● PROBLEM STATEMENT:
Using the records below, write out again exactly the lines that begin at the line containing "meta_filename : option string" and end at the line containing "decides. *)", and no other lines.

● SUPPLIED DATA:

(** * DocRAG: the retrieval-augmented query pipeline and its bounded memory

    A shallow embedding of [rag_pipeline.py] (class [RAGPipeline]) and of the
    [/chat/] handler of [main.py].

    Conventions of the embedding.
    - Python [int] is [Z]; [len] is [Z.of_nat (length _)].
    - Python [str] is [string]: the text in UTF-8.  Concatenation, [in],
      [endswith] and [join] act on the bytes as they act on the characters.
      What depends on the characters themselves, [str.lower] (the case
      tables of Unicode) and [s[:n]] (a cut after [n] characters), is not
      computed here: both are fields of the class [Backend], the first with
      the one law the proofs use.
    - [list(set(xs))] iterates a hash set, in an order fixed by the hash
      seed of the process: a field of the class too, with the laws that it
      has the members of [xs], each once.
    - A Python list is a [list]; the only in-place mutation of the module,
      [self.memory.append], acts on the object bound to [self.memory] at that
      moment, and every other update rebinds the attribute, so passing the
      list by value loses nothing.
    - Methods of [RAGPipeline] are computations in the monad [M]: a function
      from the object's state to a result (a value or a raised exception)
      and the state left behind.  A raised exception keeps the mutations
      made before it, as in Python.
    - The language model, the embedding index, the document loaders, the
      splitter are black boxes: fields of the class [Backend].
    - [datetime.datetime.now().isoformat()] is an argument [now]. *)

From Stdlib Require Import ZArith List String Ascii Bool Lia DecimalString.
Import ListNotations.
Local Open Scope string_scope.
Local Open Scope Z_scope.

Set Implicit Arguments.

(* ================================================================== *)
(** ** Python values *)

(** [len(l)] *)
Definition len {A} (l : list A) : Z := Z.of_nat (List.length l).

(** [l[start:]] with Python's treatment of a negative or too large bound.
    [start] is the already evaluated bound, so [l[-n:]] is
    [slice_from (- n) l]; note that [- 0 = 0] selects the whole list. *)
Definition slice_from {A} (start : Z) (l : list A) : list A :=
  let i := if start <? 0 then Z.max 0 (start + len l) else Z.min start (len l) in
  skipn (Z.to_nat i) l.

Definition nl : string := String (ascii_of_nat 10) EmptyString.

(** [needle in hay] on strings. *)
Fixpoint str_in (needle hay : string) : bool :=
  match hay with
  | EmptyString => prefix needle EmptyString
  | String _ t => prefix needle hay || str_in needle t
  end.

(** [s.endswith(suffix)] *)
Definition endswith (s suffix : string) : bool :=
  let n := String.length s in
  let k := String.length suffix in
  Nat.leb k n && String.eqb (substring (n - k) k s) suffix.

(** [sep.join(parts)] *)
Fixpoint join (sep : string) (parts : list string) : string :=
  match parts with
  | [] => ""
  | [p] => p
  | p :: rest => p ++ sep ++ join sep rest
  end.

(* ================================================================== *)
(** ** Exceptions and the method monad *)

Inductive exn : Type :=
| ValueError (msg : string)
| AttributeError (msg : string)
| Exception (msg : string).   (* anything else a black box raises *)

(** [str(e)] *)
Definition str (e : exn) : string :=
  match e with ValueError m | AttributeError m | Exception m => m end.

Inductive result (A : Type) : Type :=
| Ok (a : A)
| Raise (e : exn).
Arguments Ok {A} a.
Arguments Raise {A} e.

(* ================================================================== *)
(** ** Data model *)

(** One entry of [self.memory]: the dict built in [_add_to_memory]. *)
Record Exchange : Type := mkExchange {
  timestamp : string;
  question : string;
  response : string;
  sources : list string;
  exchange_id : Z
}.

(** A langchain [Document]: [page_content] and the two metadata keys the
    module reads or writes. *)
Record Document : Type := mkDocument {
  page_content : string;
  meta_source : option string;
  meta_filename : option string
}.

(** An uploaded file: [file.filename] and the bytes behind [file.file]. *)
Record UploadFile : Type := mkUploadFile {
  filename : string;
  file : string
}.

(** The black boxes the pipeline is wired to, and what the Python runtime
    decides. *)
Class Backend : Type := {
  (** [s.lower()] *)
  lower : string -> string;
  lower_empty : lower "" = "";
  (** [s[:n]], the first [n] characters of [s] *)
  str_prefix : nat -> string -> string;
  (** [list(set(xs))] *)
  list_set : list string -> list string;
  list_set_NoDup : forall xs, NoDup (list_set xs);
  list_set_In : forall xs x, In x (list_set xs) <-> In x xs;
  VectorStore : Type;
  (** [PyPDFLoader(tmp_path).load()] on a copy of the upload *)
  PyPDFLoader_load : UploadFile -> result (list Document);
  (** [TextLoader(tmp_path).load()] *)
  TextLoader_load : UploadFile -> result (list Document);
  (** [open(tmp_path, 'r', encoding='utf-8', errors='ignore').read()] *)
  read_utf8_ignore : UploadFile -> result string;
  (** [self.text_splitter.split_documents] *)
  split_documents : list Document -> list Document;
  (** [FAISS.from_documents(chunks, self.embeddings)] *)
  FAISS_from_documents : list Document -> result VectorStore;
  (** the retriever of a store, [k = 4] *)
  retriever : VectorStore -> string -> result (list Document);
  (** [self.llm | StrOutputParser()] applied to the rendered prompt *)
  llm : string -> result string
}.

Section Pipeline.
Context {B : Backend}.

(** What [_build_chain] stores in [self.rag_chain]: a runnable closed over
    the retriever of the store it was built from.  Prompt, model and the
    memory of [self] are reached when it is invoked. *)
Record Chain : Type := mkChain { chain_store : VectorStore }.

(** The mutable attributes of a [RAGPipeline] object. *)
Record RAGPipeline : Type := mkRAGPipeline {
  vectorstore : option VectorStore;
  rag_chain : option Chain;
  documents_loaded : bool;
  memory : list Exchange;
  max_memory : Z
}.

(** [RAGPipeline.__init__] *)
Definition new_pipeline : RAGPipeline :=
  {| vectorstore := None; rag_chain := None; documents_loaded := false;
     memory := []; max_memory := 20 |}.

(** *** The method monad *)

Definition M (A : Type) : Type := RAGPipeline -> result A * RAGPipeline.

Definition ret {A} (a : A) : M A := fun self => (Ok a, self).

Definition bind {A C} (m : M A) (k : A -> M C) : M C :=
  fun self =>
    match m self with
    | (Ok a, self') => k a self'
    | (Raise e, self') => (Raise e, self')
    end.

Definition raise {A} (e : exn) : M A := fun self => (Raise e, self).

(** [try: body  except Exception as e: handler e] *)
Definition try_except {A} (body : M A) (handler : exn -> M A) : M A :=
  fun self =>
    match body self with
    | (Ok a, self') => (Ok a, self')
    | (Raise e, self') => handler e self'
    end.

(** a call into a black box *)
Definition call {A} (r : result A) : M A := fun self => (r, self).

(** [self.attr] *)
Definition gets {A} (attr : RAGPipeline -> A) : M A := fun self => (Ok (attr self), self).

(** [self.attr = v], one per attribute *)
Definition set_vectorstore (v : option VectorStore) : M unit :=
  fun self => (Ok tt, {| vectorstore := v; rag_chain := rag_chain self;
                         documents_loaded := documents_loaded self;
                         memory := memory self; max_memory := max_memory self |}).
Definition set_rag_chain (c : option Chain) : M unit :=
  fun self => (Ok tt, {| vectorstore := vectorstore self; rag_chain := c;
                         documents_loaded := documents_loaded self;
                         memory := memory self; max_memory := max_memory self |}).
Definition set_documents_loaded (b : bool) : M unit :=
  fun self => (Ok tt, {| vectorstore := vectorstore self; rag_chain := rag_chain self;
                         documents_loaded := b;
                         memory := memory self; max_memory := max_memory self |}).
Definition set_memory (m : list Exchange) : M unit :=
  fun self => (Ok tt, {| vectorstore := vectorstore self; rag_chain := rag_chain self;
                         documents_loaded := documents_loaded self;
                         memory := m; max_memory := max_memory self |}).
Definition set_max_memory (n : Z) : M unit :=
  fun self => (Ok tt, {| vectorstore := vectorstore self; rag_chain := rag_chain self;
                         documents_loaded := documents_loaded self;
                         memory := memory self; max_memory := n |}).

● RESPONSE TO THE TASK:
  meta_filename : option string
}.

(** An uploaded file: [file.filename] and the bytes behind [file.file]. *)
Record UploadFile : Type := mkUploadFile {
  filename : string;
  file : string
}.

(** The black boxes the pipeline is wired to, and what the Python runtime
    decides. *)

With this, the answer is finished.